To increase the storage life, fill buckets all the way up to reduce the amount of oxygen in the container. Also, toss in an oxygen absorber for extended storage time. If filling a larger bucket, it helps to use multiple smaller bags in it versus just filling the whole thing with loose beans.
That way, when you do actually begin using it, every time you open the bucket, you won’t be introducing moisture and oxygen to the entire lot. Mylar bags will keep the oxygen out better than anything. Small amounts of oxygen will get through regular plastic-like ziplock bags.
I mean, ziplocks work fairly well, especially if you double them up. But, the best option here is mylar. For 20+ year storage, use smaller mylar bags that have oxygen absorbers and have been vacuum-sealed, then stack them in a well-sealing plastic bucket.
How Long Can Dry Beans Last in Storage?
In original packaging, dry beans last about a year. Vacuum packed, they last around 3 years. Dry beans that have been vacuum-packed in mylar bags with oxygen absorbers will last over 20 years if undamaged and stored in a cool, dark location.

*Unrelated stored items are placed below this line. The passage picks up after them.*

(** The card of an entry that has one: every part of it comes from the
    entry itself. *)
Lemma card_value (r : value) (i : nat) :
  has_card r = true ->
  exists key,
    card r i =
    Normal
      (Elem (js "article")
         [(js "key", VStr key); className "pubmed-card"]
         [Elem (js "h3") [className "pubmed-card-title"]
            [Elem (js "a") ((js "href", member r (js "url")) :: new_tab)
               [Expr (or_value (member r (js "title")) (VStr (js "Untitled")))]];
          and_node (member r (js "authors"))
            (Elem (js "p") [className "pubmed-card-meta"]
               [Expr (member r (js "authors"))]);
          and_node (member r (js "journal_citation"))
            (Elem (js "p") [className "pubmed-card-citation"]
               [Expr (member r (js "journal_citation"))]);
          and_node (member r (js "snippet"))
            (Elem (js "p") [className "pubmed-card-snippet"]
               [Expr (member r (js "snippet"))]);
          Elem (js "a")
            ((js "href", member r (js "url")) :: new_tab
             ++ [className "pubmed-card-link"])
            [Text (js "View on PubMed " ++ [8594%N])]]).
Proof.
  intros H. apply has_card_true in H. destruct H as [Hn [k Hk]].
  unfold card, get. rewrite Hn. cbn [bind]. rewrite key_string.
  destruct (truthy (member r (js "pmid"))).
  - rewrite Hk. cbn [bind]. now eexists.
  - cbn [bind]. now eexists.
Qed.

How Much Beans Should I Store?
15 pounds of dry beans is enough for one person for one month, as long as the beans make up no more than half of your daily meals. 90 pounds is enough for 6 months and 180 pounds is enough for a year per person. That is the largest amount you should consume in a day. A lower ration of beans would be fine.
So, if we figured you were planning on storing mainly beans and rice, a fairly nutritionally full combination, you’d want to plan on something around 50-50 or 25-75 beans and rice. That’s enough protein and calories for you. But remember, you still need other vitamins and minerals.
That’s why I recommend anyone who’s storing up food to also store a basic multivitamin. That could really help keep you strong and healthy if you did have to live on beans and rice for a few months. Of course, it helps to have more than just beans and rice.
An easy and simple food storage plan for one person per month would be: 10 pounds of beans, 10 pounds of rice, 10 pounds of cornmeal or oatmeal, and 10 pounds of dry milk. That’s a bit over 2,000 calories a day of a bit more balanced meal plan, enough for an average working man.
That would be plenty of protein, calories, fiber, and some basic vitamins. Add in those multi-vitamins and you are pretty close to a fairly complete diet. And all of those things can be stored 20 plus years in the manner described above. It also doesn’t take a lot of space. That’s about 4-gallon buckets full per person.
Of course, you’d do well to add some dried fruits and vegetables, some nuts maybe, and a few canned goods. But, start by getting the calories and protein you need, then add other things to your stores as you can. Beans and rice are at the top of the list.